Sa conversation avec Sakina était bien terminée, mais Siaka avait toujours le téléphone collé à l’oreille. C’est qu’il était encore à mille lieues de la moiteur de sa chambre d’hôtel de Niamey où il séjournait depuis quelques jours pour participer, en tant que consultant, à un atelier sur l’Examen périodique universel du Conseil des droits de l’homme de l’ONU. La conversation lui avait permis d’avoir confirmation de la complicité affectueuse qui lie sa fille à Bakri, son jeune frère. Elle lui avait également permis de revoir sa fille. Oui, il avait vu Sakina, comme en chair et en os, assise sur son lit, entourée des bagages qu’elle n’avait pas rangés en partant le matin au cours ainsi que des bagages qu’elle s’apprêtait à défaire pour préparer sa « colle » du lendemain. Il l’avait surtout vue assaillie par la nostalgie, mais déterminée à ne pas laisser celle-ci la détourner de l’objectif qu’elle s’était fixé pour l’année académique en cours. Naturellement, il avait eu envie de la serrer dans ses bras pour, ainsi, lui dire bon courage et lui exprimer sa fierté. Sakina avait dû sentir tout cela, même si la voix de Siaka n’avait pas eu une chaleur particulière. Il est vrai qu’atteindre au cœur, par des mots, n’avait jamais été son fort. Ni même avoir le mot qui enchante ou emballe. Mais, il y avait aussi que sa femme lui avait révélé qu’à chaque fois qu’elle avait une conversation téléphonique avec leur fille, celle-ci lui avait demandé si sa situation administrative à lui avait changé, si aucune responsabilité ne lui avait encore été confiée. Cet intérêt le touchait et le réconfortait tout à la fois. Mais l’inquiétude qui s’y manifestait l’attristait et l’aurait grandement perturbé s’il ne savait Sakina assez forte pour faire face. Au reste, il se disait que celle-ci avait raison, car, en définitive, il n’y avait, pour eux, aucune raison de ne pas rester sereins.

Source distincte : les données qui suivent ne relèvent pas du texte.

(** ** Running a computation step by step *)

Lemma bind_inv {A B} (m : M world A) (f : A -> M world B) w tr r :
  bind m f w = (tr, r) ->
  (exists o, m w = (tr, Stop o) /\ r = Stop o) \/
  (exists t1 a w1 t2, m w = (t1, Ok a w1) /\ f a w1 = (t2, r) /\ tr = t1 ++ t2).
Proof.
  unfold bind. destruct (m w) as [t1 [a w1|o]].
  - destruct (f a w1) as [t2 r2] eqn:Hf. intros [= <- <-]. right. eauto 8.
  - intros [= <- <-]. left. eauto.
Qed.

Lemma call_inv {R} c rv (f : world -> answer (R * world)) w tr r :
  call c rv f w = (tr, r) ->
  (exists a w1, f w = Returns (a, w1) /\ tr = [Call c (Returns (rv a))] /\ r = Ok a w1) \/
  (exists st, f w = Exits st /\ tr = [Call c (Exits st)] /\ r = Stop (Exit st)).
Proof.
  unfold call. destruct (f w) as [[a w1]|st]; intros [= <- <-]; eauto 8.
Qed.

Lemma bind_call_inv {R B} c rv (f : world -> answer (R * world))
      (k : R -> M world B) w tr r :
  bind (call c rv f) k w = (tr, r) ->
  (exists st, f w = Exits st /\ tr = [Call c (Exits st)] /\ r = Stop (Exit st)) \/
  (exists a w1 t2, f w = Returns (a, w1) /\ k a w1 = (t2, r)
                   /\ tr = Call c (Returns (rv a)) :: t2).
Proof.
  unfold bind, call. destruct (f w) as [[a w1]|st].
  - destruct (k a w1) as [t2 r2] eqn:Hk. intros [= <- <-]. right. eauto 8.
  - intros [= <- <-]. left. eauto.
Qed.

Lemma bind_libc_inv {R B} c rv (g : world -> R * world)
      (k : R -> M world B) w tr r :
  bind (call c rv (libc g)) k w = (tr, r) ->
  exists t2, k (fst (g w)) (snd (g w)) = (t2, r)
             /\ tr = Call c (Returns (rv (fst (g w)))) :: t2.
Proof.
  intro H. apply bind_call_inv in H as [(st & Hf & _)|(a & w1 & t2 & Hf & Hk & ->)].
  - discriminate Hf.
  - unfold libc in Hf. injection Hf as Hf. rewrite Hf. simpl. eauto.
Qed.

Lemma bind_emit_inv {B} e (k : unit -> M world B) w tr r :
  bind (emit e) k w = (tr, r) ->
  exists t2, k tt w = (t2, r) /\ tr = e :: t2.
Proof.
  unfold bind, emit. destruct (k tt w) as [t2 r2]. intros [= <- <-]. eauto.
Qed.

Lemma bind_ret_l {A B} (a : A) (k : A -> M world B) w : bind (ret a) k w = k a w.
Proof. unfold bind, ret. now destruct (k a w). Qed.

Lemma bind_assoc {A B C} (m : M world A) (f : A -> M world B) (g : B -> M world C) w :
  bind (bind m f) g w = bind m (fun a => bind (f a) g) w.
Proof.
  unfold bind. destruct (m w) as [t1 [a w1|o]]; [|reflexivity].
  destruct (f a w1) as [t2 [b w2|o]]; [|reflexivity].
  destruct (g b w2) as [t3 r3]. now rewrite app_assoc.
Qed.

Ltac run1 H :=
  lazymatch type of H with
  | bind (call _ _ (libc _)) _ _ = _ =>
      apply bind_libc_inv in H; destruct H as (? & H & ->)
  | bind (call _ _ _) _ _ = _ =>
      apply bind_call_inv in H;
      destruct H as [(? & ? & -> & ->) | (? & ? & ? & ? & H & ->)]
  | bind (emit _) _ _ = _ =>
      apply bind_emit_inv in H; destruct H as (? & H & ->)
  | bind (warnx _) _ _ = _ => unfold warnx in H
  | bind (fprintf _) _ _ = _ => unfold fprintf in H
  | bind (ret _) _ _ = _ => rewrite bind_ret_l in H
  | bind (bind _ _) _ _ = _ => rewrite bind_assoc in H
  | bind (match ?x with _ => _ end) _ _ = _ => destruct x eqn:?
  | (if ?c then _ else _) _ = _ => destruct c eqn:?
  | (match ?a with _ => _ end) _ = _ => destruct a eqn:?
  | call _ _ (libc _) _ = _ =>
      apply call_inv in H;
      destruct H as [(? & ? & H & -> & ->) | (? & H & _)];
      [unfold libc in H; injection H as <- <- | discriminate H]
  | call _ _ _ _ = _ =>
      apply call_inv in H;
      destruct H as [(? & ? & ? & -> & ->) | (? & ? & -> & ->)]
  | err _ _ _ = _ => unfold err in H; injection H as <- <-
  | errx _ _ _ = _ => unfold errx in H; injection H as <- <-
  | exit _ _ = _ => unfold exit, stop in H; injection H as <- <-
  | stop _ _ = _ => unfold stop in H; injection H as <- <-
  | ret _ _ = _ => unfold ret in H; injection H as <- <-
  | usage _ _ _ = _ => unfold usage in H; injection H as <- <-
  | _ => progress cbv beta in H
  end.

Ltac run H := repeat run1 H.


Lemma Forall_app_intro {A} (P : A -> Prop) l1 l2 :
  Forall P l1 -> Forall P l2 -> Forall P (l1 ++ l2).
Proof. intros. apply Forall_app. auto. Qed.

Lemma usage_text_early prog : Forall (fun e => early_event e = true) (usage_text E prog).
Proof.
  unfold usage_text. repeat (apply Forall_app_intro); repeat (apply Forall_cons; [reflexivity|]);
    try apply Forall_nil.
  - apply Forall_forall. intros e He. apply in_map_iff in He as (md & <- & _). reflexivity.
  - apply Forall_forall. intros e He. apply in_flat_map in He as (md & _ & He).
    destruct (ops_usage (ops md)); simpl in He; [destruct He as [<-|[]]; reflexivity | destruct He].
  - destruct (existsb _ _); repeat constructor.
Qed.

Lemma cmdarg_call_early t :
  Forall (fun e => cmdarg_call e = true) t -> Forall (fun e => early_event e = true) t.
Proof.
  apply Forall_impl. intros [[] []| | | |]; simpl; congruence.
Qed.

Lemma main_pass1_run prog : forall args w tr r,
  main_pass1 E prog args w = (tr, r) ->
  (exists opts argv1, r = Ok argv1 w /\ tr = [] /\ args = opts ++ argv1) \/
  (Forall (fun e => early_event e = true) tr /\ exists st, r = Stop (Exit st)).
Proof.
  induction args as [|a rest IH]; intros w tr r H; simpl in H.
  - run H. left. exists [], []. auto.
  - run H.
    + left. exists [a], rest. auto.
    + right. split; [apply usage_text_early | eauto].
    + unfold version in H. run H. right. split; [repeat constructor | eauto].
    + apply IH in H as [(opts & argv1 & -> & -> & ->) | H]; [left | right; exact H].
      exists (a :: opts), argv1. auto.
    + left. exists [], (a :: rest). auto.
Qed.

Lemma handle_cmdarg_from_run cmdarg : forall (ms : list (hvt_module world hvt)) i m w tr r,
  handle_cmdarg_from i ms cmdarg m w = (tr, r) ->
  ((exists rc m' w', r = Ok (rc, m') w' /\ Forall (fun e => cmdarg_call e = true) tr)
   \/ (Forall (fun e => early_event e = true) tr /\ exists st, r = Stop (Exit st))).
Proof.
  induction ms as [|md ms IH]; intros i m w tr r H; simpl in H.
  - run H. left. eauto 6.
  - run H.
    + right. split; [repeat constructor | eauto].
    + left. do 3 eexists. split; [reflexivity | repeat constructor].
    + apply IH in H as [(rc & m' & w' & -> & Ht) | [Ht Hr]].
      * left. do 3 eexists. split; [reflexivity | constructor; [reflexivity | exact Ht]].
      * right. split; [constructor; [reflexivity | exact Ht] | exact Hr].
    + apply IH in H. exact H.
Qed.

Lemma handle_mem_run a w tr r :
  handle_mem E a w = (tr, r) ->
  (exists v, tr = [] /\ r = Ok v w) \/ (tr = [Errx 1 malformed_mem] /\ r = Stop (Exit 1)).
Proof.
  unfold handle_mem. destruct (sscanf_mem a) as [rc stored].
  intro H. run H; eauto.
Qed.


Ltac split_bind H Hm :=
  apply bind_inv in H;
  destruct H as [(? & Hm & ->) | (? & ? & ? & ? & Hm & H & ->)].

En se disant cela, Siaka pensait surtout au fait qu’il n’avait été demandeur, pour aucune des positions qu’il avait eu à occuper à la Présidence de la République depuis qu’il y avait pris service dans les premiers mois de ce qu’il était maintenant convenu d’appeler la Troisième République. Il croyait également qu’à chaque fois, la décision de lui confier des responsabilités n’avait été motivée que par un préjugé favorable quant à sa capacité à s’en acquitter efficacement et loyalement.

À ce propos, il se souviendra toujours de l’assurance avec laquelle le Directeur de Cabinet du Président de la République lui avait demandé au téléphone s’il pouvait être au pays dans un délai de trois mois, pour occuper, à ses côtés, le poste de Conseiller technique, Adjoint au Directeur de Cabinet du Chef de l’État. Certes, il avait été surpris ; mais il avait été davantage intrigué. En effet, l’intéressé, dont il était sûr qu’il ne le connaissait pas personnellement, avait aussitôt enchaîné en lui indiquant que le choix était celui du Président lui-même, sur la base d’avis et de suggestions qu’il avait sollicités. Il apprendra, plus tard, que ces avis et suggestions étaient venus aussi bien de connaisseurs de la haute Administration que d’amis personnels et de partenaires politiques du Chef de l’État, et qu’ils tenaient compte de la volonté de rupture de ce dernier et de son souci de consolider les acquis du pays. De la lecture des journaux en ligne du pays quelques jours après son entrée en fonction, il avait pu déduire que le Chef de l’État avait tenu à montrer aux populations de l’est du pays qu’il ne leur en voulait pas d’avoir clairement préféré voter pour son principal adversaire lors des dernières élections présidentielles. En tout état de cause, le Directeur de Cabinet ne s’était pas inquiété, lors de leur conversation téléphonique, de savoir s’il aurait eu quelque objection à quitter son relatif confort matériel en Ambassade, à Madrid après Kuala Lumpur, pour aller affronter les nombreuses sujétions et difficultés qui l’attendaient au pays.